Well that depends on where the filesystem keeps the journal.  If the
journal is stored on the same volume as the filesystem, then if you are
snapshotting from a Volume Manager you have no choice but to remap the
journal to the snapshot device.  If the journal is stored on another volume
than I agree.  However my point still apply to regular data.

>The write operations are now idempotent: there is in fact no need
>whatsoever to write anything synchronous since the journal replay will
>always get it right.

Hmmmm, you seem to be implying that the snapshot metadata is covered by the
journal.  While this may be possible (and desirable) if the snapshotting is
done in the filesystem, I don't see how this is possible when the remapping
happens in the Volume Manager below the filesystem layer.

>For writing I believe what I have proposed is vastly superior:
>no synchronous writes _and_ no copying of blocks.

As stated above, I don't see how you can avoid the synchronous write, but
you do save the copy.

>> In addition to having to do the same number of synchronous writes, you
have
>> the additional penalty that you mentioned of the sync time when deleting
>> the snapshot.  This resyncing also come with a whole new set of
consistency
>> issues (whole new code path)

>It's not an additional penalty at all: this code again is idempotent too.
>If it fails you can run it again - I think it has very simple logic but of
>course I may be overlooking something.  Before you start the deletion
>process the snapshot becomes unusable.  After it has completed the extra
>partition becomes superfluous.

>Also such a process can run in the background and would copy no more
>blocks than doing the writes the other way around.

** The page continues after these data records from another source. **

(** * GravityVecField: the gravity simulation and its vector field

    A shallow embedding of [src/first_app.cpp]: the classes
    [GravityPhysicsSystem] (pairwise inverse-square forces, semi-implicit
    Euler integration with sub-steps) and [Vec2FieldSystem] (the net force
    sampled on a grid of field lines).

    The program computes on C++ [float].  Its text is embedded once, over
    an interface of scalar operations ([Scalar], [Libm]); two instances
    interpret it:
    - [Real]: exact real arithmetic, the arithmetic in which the
      specification writes its formulas and states its algebraic laws;
    - [Binary32]: IEEE-754 single precision with round-to-nearest-even,
      built from the Standard Library's [SpecFloat]; it is executable, and
      it is what the compiled program runs on.

    What does not depend on the arithmetic (the guard, what is written
    and what is left alone) is proved for every instance, and the force
    law and the structure of a step for every instance with two laws
    ([ScalarLaws]) that the reals and binary32 both have.  The algebraic
    identities are proved over the reals; the binary32 instance runs the
    program on concrete inputs, and shows which of them hold in [float]
    only up to rounding.  What the program writes is read off its result
    through the projections, in binary32 as over the reals; the bounds on
    the length of a field line are proved in binary32 from [SpecFloat]'s
    definitions of rounding.

    A [std::vector<SveGameObject>&] parameter becomes a list that is passed
    in and returned; iterators become indices, and a write through a
    reference to an element becomes [alter] at its index. *)

From Stdlib Require Import Reals Lra Lia ZArith NArith SpecFloat.
From stdpp Require Import base decidable option list list_numbers.
(** A mantissa of 24 + t digits is shifted by t and rounded: it keeps 24
    digits, or becomes the next power of two. *)
Lemma round_shifted (sx : bool) (m : positive) (e : Z) (t : positive) :
  Zpos (digits2_pos m) = 24 + Zpos t ->
  -149 <= e + Zpos t <= 103 ->
  (exists q,
      binary_round_aux F32.prec F32.emax sx (Zpos m) e loc_Exact
      = S754_finite sx q (e + Zpos t)
      /\ Zpos (digits2_pos q) = 24)
  \/ binary_round_aux F32.prec F32.emax sx (Zpos m) e loc_Exact
     = S754_finite sx 8388608 (e + Zpos t + 1).
Proof.
  intros Hd He. unfold binary_round_aux, shr_fexp.
  cbn [Zdigits2 shr_record_of_loc].
  rewrite Hd, fexp32.
  replace (Z.max (24 + Zpos t + e - 24) (-149) - e) with (Zpos t) by lia.
  cbn [shr].
  set (mrs := SpecFloat.iter_pos shr_1 t (Build_shr_record (Zpos m) false false)).
  assert (shr_m mrs = Zpos m / 2 ^ Zpos t) as Hq
    by (apply iter_shr_m; cbn [shr_m]; lia).
  assert (2 ^ 23 <= shr_m mrs < 2 ^ 24) as Bq.
  { rewrite Hq. pose proof (digits_bounds m) as [Blo Bhi]. rewrite Hd in Blo, Bhi.
    replace (24 + Zpos t - 1) with (23 + Zpos t) in Blo by lia.
    rewrite Z.pow_add_r in Blo, Bhi by lia.
    assert (0 < 2 ^ Zpos t) by (apply Z.pow_pos_nonneg; lia).
    split.
    - apply Z.div_le_lower_bound; lia.
    - apply Z.div_lt_upper_bound; lia. }
  pose proof (round_nearest_even_bounds (shr_m mrs) (loc_of_shr_record mrs)) as Br.
  destruct (round_nearest_even (shr_m mrs) (loc_of_shr_record mrs))
    as [|q|q] eqn:Eq; try (change (2 ^ 23) with 8388608 in *; lia).
  cbn [Zdigits2].
  destruct (Z_lt_le_dec (Zpos q) (2 ^ 24)) as [Hlt|Hge].
  - left. exists q.
    assert (Zpos (digits2_pos q) = 24) as Hdq
      by (apply digits_unique; change (24 - 1) with 23; lia).
    rewrite Hdq, fexp32.
    replace (Z.max (24 + (e + Zpos t) - 24) (-149) - (e + Zpos t)) with 0 by lia.
    cbn [shr shr_m].
    destruct (Z.leb_spec (e + Zpos t) (F32.emax - F32.prec)) as [_|Hgt];
      [split; reflexivity|].
    unfold F32.emax, F32.prec in Hgt. lia.
  - right.
    assert (q = 16777216%positive) as -> by (change (2 ^ 24) with 16777216 in *; lia).
    change (digits2_pos 16777216) with 25%positive. rewrite fexp32.
    replace (Z.max (25 + (e + Zpos t) - 24) (-149) - (e + Zpos t)) with 1 by lia.
    cbn [shr SpecFloat.iter_pos shr_1 shr_m orb].
    destruct (Z.leb_spec (e + Zpos t + 1) (F32.emax - F32.prec)) as [_|Hgt];
      [reflexivity|].
    unfold F32.emax, F32.prec in Hgt. lia.
Qed.
(** [try { body } finally { fin }]: [fin] always runs; the completion of
    [body] is kept unless [fin] itself throws. *)
Definition try_finally {S A} (body : M S A) (fin : M S unit) : M S A :=
  fun s => match body s with
           | (s', r) => match fin s' with
                        | (s'', Normal _) => (s'', r)
                        | (s'', Throw e) => (s'', Throw e)
                        end
           end.

End JS.

Declare Scope js_scope.
Delimit Scope js_scope with js.
Notation "x <- m ;; k" := (JS.bind m (fun x => k))
  (at level 100, m at next level, right associativity) : js_scope.
Notation "m ;;; k" := (JS.bind m (fun _ => k))
  (at level 100, right associativity) : js_scope.

(** ** The server side: what the route handlers share *)

Module Server.
Import JS.

(** The calls a handler makes into the platform SDK, with the options
    object it passes. *)
Inductive call : Type :=
| Charge (options : jsval)    (* base.subscription.charge(options) *)
| Revoke (options : jsval).   (* base.subscription.revoke(options) *)

Record Response : Type := { status : Z; body : jsval }.

(** [NextResponse.json(body, { status })] *)
Definition NextResponse_json (body : jsval) (status : Z) : Response :=
  {| status := status; body := body |}.

(** [process.env.NAME]: a string, or [undefined] when the variable is unset. *)
Definition process_env (env : gmap string string) (name : string) : jsval :=
  match env !! name with
  | Some s => JStr s
  | None => JUndefined
  end.

(** A handler run: the calls made, then the response returned, or the
    value thrown out of the handler. *)
Definition Handler : Type := M (list call) Response.

Definition calls_of (h : Handler) : list call := fst (h []).
Definition outcome_of (h : Handler) : completion Response := snd (h []).

End Server.

(** ** [app/API/charge-subscription/route.ts] *)

Module ChargeRoute.
Import JS Server.
Local Open Scope js_scope.

Definition WALLET_NAME : string := "bbq-sub-v1".

Section WithPlatform.

(** ToString of a value inside a template literal. *)
Variable ToString : jsval -> string.
Variable env : gmap string string.
(** The SDK's charge operation: any function of the options object, which
    returns a result or throws. *)
Variable charge : jsval -> completion jsval.

Definition base_subscription_charge (options : jsval) : M (list call) jsval :=
  fun log => (log ++ [Charge options], charge options).

Definition POST (request : json_text) : Handler :=
  try_catch
    (json <- lift (JSON_parse request) ;;
     subscriptionId <- lift (destructure json "subscriptionId") ;;
     amount <- lift (destructure json "amount") ;;
     recipient <- lift (destructure json "recipient") ;;
     if negb (truthy subscriptionId) then
       ret (NextResponse_json
              (JObj [("error", JStr "Missing subscriptionId")]) 400)
     else
       (* Use the amount from request, default to $1.00 if not provided *)
       let chargeAmount := js_or amount (JStr "1.00") in
       let chargeOptions :=
         [("id", subscriptionId);
          ("amount", chargeAmount);
          ("testnet", JBool true);
          ("walletName", JStr WALLET_NAME);
          ("cdpApiKeyId", process_env env "CDP_API_KEY_ID");
          ("cdpApiKeySecret", process_env env "CDP_API_KEY_SECRET");
          ("cdpWalletSecret", process_env env "CDP_WALLET_SECRET")] in
       (* Add recipient if provided *)
       let chargeOptions :=
         if truthy recipient
         then obj_set "recipient" recipient chargeOptions
         else chargeOptions in
       chargeResult <- base_subscription_charge (JObj chargeOptions) ;;
       (* the console.log lines read chargeResult.id and .amount *)
       _ <- lift (member chargeResult "id") ;;
       _ <- lift (member chargeResult "amount") ;;
       _ <- lift (member chargeResult "id") ;;
       transactionHash <- lift (member chargeResult "id") ;;
       amount' <- lift (member chargeResult "amount") ;;
       subscriptionOwner <- lift (member chargeResult "subscriptionOwner") ;;
       amount'' <- lift (member chargeResult "amount") ;;
       subscriptionId' <- lift (member chargeResult "subscriptionId") ;;
       recipient' <- lift (member chargeResult "recipient") ;;
       ret (NextResponse_json
              (JObj ([("success", JBool true);
                      ("transactionHash", transactionHash);
                      ("amount", amount');
                      ("subscriptionOwner", subscriptionOwner);
                      ("message",
                        JStr ("Successfully charged $"
                              ++ ToString amount'' ++ " USDC")%string);
                      ("subscriptionId", subscriptionId')]
                     ++ spread_if recipient' [("recipient", recipient')]))
              200))
    (fun error =>
       message <- lift (member error "message") ;;
       ret (NextResponse_json
              (JObj [("success", JBool false);
                     ("error",
                       js_or message (JStr "Failed to charge subscription"))])
              500)).

End WithPlatform.
End ChargeRoute.

(** ** [app/API/revoke-subscription/route.ts] *)

Module RevokeRoute.
Import JS Server.
Local Open Scope js_scope.

Definition WALLET_NAME : string := "bbq-sub-v1".

Section WithPlatform.

Variable env : gmap string string.
(** The SDK's revoke operation. *)
Variable revoke : jsval -> completion jsval.

Definition base_subscription_revoke (options : jsval) : M (list call) jsval :=
  fun log => (log ++ [Revoke options], revoke options).

Definition POST (request : json_text) : Handler :=
  try_catch
    (json <- lift (JSON_parse request) ;;
     subscriptionId <- lift (destructure json "subscriptionId") ;;
     if negb (truthy subscriptionId) then
       ret (NextResponse_json
              (JObj [("error", JStr "Missing subscriptionId")]) 400)
     else
       revokeResult <-
         base_subscription_revoke
           (JObj [("id", subscriptionId);
                  ("testnet", JBool true);
                  ("walletName", JStr WALLET_NAME);
                  ("cdpApiKeyId", process_env env "CDP_API_KEY_ID");
                  ("cdpApiKeySecret", process_env env "CDP_API_KEY_SECRET");
                  ("cdpWalletSecret", process_env env "CDP_WALLET_SECRET")]) ;;
       ret (NextResponse_json
              (JObj [("success", JBool true);
                     ("subscriptionId", subscriptionId);
                     ("message", JStr "Subscription revoked successfully");
                     ("revokeResult", revokeResult)])
              200))
    (fun error =>
       message <- lift (member error "message") ;;
       ret (NextResponse_json
              (JObj [("success", JBool false);
                     ("error",
                       js_or message (JStr "Failed to revoke subscription"))])
              500)).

Agreed, you just pay the price all at once instead of spread out.

>> Also, you have moved the remapping lookup processing time penalty for
reads
>> from the snapshot to the original.  I think it is much better to
optimize
>> the access to the original as opposed to the snapshot for most cases.

>This is a serious point: the reads need an indirection.

Yes.

>We did benchmarking of this in SnapFS and the redirection blocks are not
>many and are typically cached.  It didn't seem to cost much at all.

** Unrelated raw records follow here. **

(** ** Sample validators

    The schema of the specification's scenarios, [{ name: string, age: number }],
    written directly as a validator, and a schema with an asynchronous
    refinement, which zod refuses to run synchronously. *)

Module Samples.

Definition parsed_type (v : JsValue) : string :=
  match v with
  | JUndefined => "undefined"
  | JNull => "null"
  | JBoolean _ => "boolean"
  | JNumber _ => "number"
  | JString _ => "string"
  | JArray _ => "array"
  | JObject _ => "object"
  end.

Fixpoint get (k : string) (props : list (string * JsValue)) : JsValue :=
  match props with
  | [] => JUndefined
  | (k', v) :: rest => if String.eqb k k' then v else get k rest
  end.

Definition invalid_type (p : list PathSeg) (expected : string) (v : JsValue)
  : ZodIssue :=
  {| path := p;
     message := match v with
                | JUndefined => "Required"
                | _ => "Expected " +:+ expected +:+ ", received " +:+ parsed_type v
                end |}.

Definition expect (expected : string) (p : list PathSeg) (v : JsValue)
  : list ZodIssue :=
  if String.eqb (parsed_type v) expected then [] else [invalid_type p expected v].

Definition zod_error (iss : list ZodIssue) : ZodError :=
  {| issues := iss;
     error_message := String.concat "; " (message <$> iss) |}.

Definition person_parse (data : JsValue) : SafeParseReturnType JsValue :=
  match data with
  | JObject props =>
      match expect "string" [PKey "name"] (get "name" props)
            ++ expect "number" [PKey "age"] (get "age" props) with
      | [] => SafeParseSuccess
                (JObject [("name", get "name" props); ("age", get "age" props)])
      | iss => SafeParseError (zod_error iss)
      end
  | _ => SafeParseError (zod_error [invalid_type [] "object" data])
  end.

Definition person : Validator JsValue :=
  {| safeParse := λ data, Normal (person_parse data);
     safeParseAsync := λ data, Fulfilled (person_parse data) |}.

(** A schema with an asynchronous refinement: it can only be run with
    [safeParseAsync]; its [safeParse] throws. *)
Definition async_only : Validator JsValue :=
  {| safeParse := λ _, Throw (JString "Synchronous parse encountered promise.");
     safeParseAsync := λ data, Fulfilled (person_parse data) |}.

Definition al_x : JsValue :=
  JObject [("name", JString "Al"); ("age", JString "x")].

Definition al_30 : JsValue :=
  JObject [("name", JString "Al"); ("age", JNumber 30)].

End Samples.

(** Two more schemas: one with a form-level refinement, whose issue has no
    path, and one with an array field, whose issues have a path of two
    segments. *)

Module MoreSamples.

(** [z.object({ password: z.string().min(8), confirm: z.string() })
      .refine(d => d.password === d.confirm, "Passwords differ")],
    on inputs whose two fields are strings. *)
Definition signup_issues (password confirm : string) : list ZodIssue :=
  (if Nat.ltb (String.length password) 8
   then [{| path := [PKey "password"];
            message := "String must contain at least 8 character(s)" |}]
   else [])
  ++ (if String.eqb password confirm
      then []
      else [{| path := []; message := "Passwords differ" |}]).

Definition signup_parse (data : JsValue) : SafeParseReturnType JsValue :=
  match data with
  | JObject props =>
      match Samples.get "password" props, Samples.get "confirm" props with
      | JString password, JString confirm =>
          match signup_issues password confirm with
          | [] => SafeParseSuccess
                    (JObject [("password", JString password);
                              ("confirm", JString confirm)])
          | iss => SafeParseError (Samples.zod_error iss)
          end
      | JString _, other =>
          SafeParseError
            (Samples.zod_error [Samples.invalid_type [PKey "confirm"] "string" other])
      | other, _ =>
          SafeParseError
            (Samples.zod_error [Samples.invalid_type [PKey "password"] "string" other])
      end
  | _ => SafeParseError
           (Samples.zod_error [Samples.invalid_type [] "object" data])
  end.

Definition signup : Validator JsValue :=
  {| safeParse := λ data, Normal (signup_parse data);
     safeParseAsync := λ data, Fulfilled (signup_parse data) |}.

Definition short_matching : JsValue :=
  JObject [("password", JString "abc"); ("confirm", JString "abc")].

Definition short_differing : JsValue :=
  JObject [("password", JString "abc"); ("confirm", JString "xyz")].

(** [z.object({ tags: z.array(z.string()) })] *)
Definition tag_issues (items : list JsValue) : list ZodIssue :=
  mjoin (imap (λ i item,
                 Samples.expect "string" [PKey "tags"; PIndex (N.of_nat i)] item)
              items).

Definition tagged_parse (data : JsValue) : SafeParseReturnType JsValue :=
  match data with
  | JObject props =>
      match Samples.get "tags" props with
      | JArray items =>
          match tag_issues items with
          | [] => SafeParseSuccess (JObject [("tags", JArray items)])
          | iss => SafeParseError (Samples.zod_error iss)
          end
      | other =>
          SafeParseError
            (Samples.zod_error [Samples.invalid_type [PKey "tags"] "array" other])
      end
  | _ => SafeParseError
           (Samples.zod_error [Samples.invalid_type [] "object" data])
  end.

Definition tagged : Validator JsValue :=
  {| safeParse := λ data, Normal (tagged_parse data);
     safeParseAsync := λ data, Fulfilled (tagged_parse data) |}.

Definition bad_first_tag : JsValue :=
  JObject [("tags", JArray [JNumber 1; JString "a"])].

Definition bad_second_tag : JsValue :=
  JObject [("tags", JArray [JString "a"; JNumber 1])].

End MoreSamples.

(** The messages of the issues of [l] filed under the field [k], in the
    order of [l]. *)
Definition messages_for (k : string) (l : list ZodIssue) : list string :=
  message <$> filter (λ i, field_key i = Some k) l.

(** The console lines of a trace, oldest first. *)
Definition console_lines (t : Trace) : list (list string) :=
  omap (λ ev, match ev with ConsoleError args => Some args | _ => None end) t.

(** * Properties *)

(** ** Flattening a ZodError *)

Section Flatten.

Implicit Types (acc : FlattenedError) (sub : ZodIssue).
Implicit Types (l : list ZodIssue) (k : string).

Lemma messages_for_cons k sub l :
  messages_for k (sub :: l) =
    if decide (field_key sub = Some k)
    then message sub :: messages_for k l
    else messages_for k l.
Proof.
  unfold messages_for. rewrite filter_cons.
  destruct (decide (field_key sub = Some k)); reflexivity.
Qed.

Lemma messages_for_nil_iff k l :
  messages_for k l = [] ↔ ∀ i, i ∈ l → field_key i ≠ Some k.
Proof.
  induction l as [|sub l IH].
  - split; [intros _ i Hi; inversion Hi | reflexivity].
  - rewrite messages_for_cons.
    destruct (decide (field_key sub = Some k)) as [Hk|Hk].
    + split; [discriminate|].
      intros Hall. exfalso. apply (Hall sub); [left | exact Hk].
    + rewrite IH. split.
      * intros Hall i Hi. apply elem_of_cons in Hi as [->|Hi]; auto.
      * intros Hall i Hi. apply Hall. now right.
Qed.

Lemma flatten_step_lookup acc sub k :
  fieldErrors (flatten_step acc sub) !! k =
    if decide (field_key sub = Some k)
    then Some (default [] (fieldErrors acc !! k) ++ [message sub])
    else fieldErrors acc !! k.
Proof.
  unfold flatten_step, field_key.
  destruct (path sub) as [|p ps]; simpl.
  - destruct (decide (None = Some k)); [discriminate | reflexivity].
  - destruct (decide (Some (prop_key p) = Some k)) as [Hk|Hk].
    + injection Hk as ->. apply lookup_insert_eq.
    + apply lookup_insert_ne. congruence.
Qed.

Lemma flatten_step_formErrors acc sub :
  formErrors (flatten_step acc sub) =
    match path sub with
    | [] => formErrors acc ++ [message sub]
    | _ :: _ => formErrors acc
    end.
Proof. unfold flatten_step. destruct (path sub); reflexivity. Qed.

Lemma foldl_flatten_lookup l : ∀ acc k,
  fieldErrors (foldl flatten_step acc l) !! k =
    match messages_for k l with
    | [] => fieldErrors acc !! k
    | ms => Some (default [] (fieldErrors acc !! k) ++ ms)
    end.
Proof.
  induction l as [|sub l IH]; intros acc k; [reflexivity|].
  simpl foldl. rewrite IH, flatten_step_lookup, messages_for_cons.
  destruct (decide (field_key sub = Some k)); [|reflexivity].
  destruct (messages_for k l) as [|m ms]; [reflexivity|].
  simpl default. now rewrite <- app_assoc.
Qed.

Lemma flatten_lookup (e : ZodError) k :
  fieldErrors (flatten e) !! k =
    match messages_for k (issues e) with
    | [] => None
    | ms => Some ms
    end.
Proof.
  unfold flatten. rewrite foldl_flatten_lookup. simpl fieldErrors.
  rewrite lookup_empty. reflexivity.
Qed.

Lemma flatten_lookup_Some (e : ZodError) k ms :
  fieldErrors (flatten e) !! k = Some ms →
  ms ≠ [] ∧ ms = messages_for k (issues e).
Proof.
  rewrite flatten_lookup.
  destruct (messages_for k (issues e)) as [|m ms']; [discriminate|].
  intros [= <-]. split; [discriminate | reflexivity].
Qed.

I think the same reasoning would apply to the LVM/EVMS method of
snapshotting. We are just starting to do some benchmarking on our EVMS
snapshotting code.  If you have any good benchmark tools or setups, we
would love to run them on our system to see how they compare.

>What do you think of this?

I am still leaning toward the copy on write method for a number of reasons.

Paranoia is one of them.  I don't like the idea of having my production,
critical volume not fully contained in 1 place.  In copy on write
snapshotting if the snapshot dies, all you lose is the old static copy that
presumably you were using to back up an active volume.  In your method, if
I lose the snapshot, I lose everything, ie no valid current copy of data
exists.

Disk full is another big issue, in copy on write again all that happens if
the snapshot fills up is that the snapshot becomes invalid.  In you method
what happens?  I think you lose the ability to write new data to the
original volume.  Ouch!  Does this mean that my database that was being
accessed by hundreds of people is down?  How do I get it back? resync from
the snapshot, but his may take hours depending on how much data was
snapshotted (enough to fill the snapshot).

I can see possible advantages to your method if done in the filesystem as I
believe SnapFS does, but from a Volume Manager standpoint I see to many
negatives.

Steve

EVMS Development - http://www.sf.net/projects/evms
Linux Technology Center - IBM Corporation
(512) 838-9763  EMAIL: SLPratt at US.IBM.COM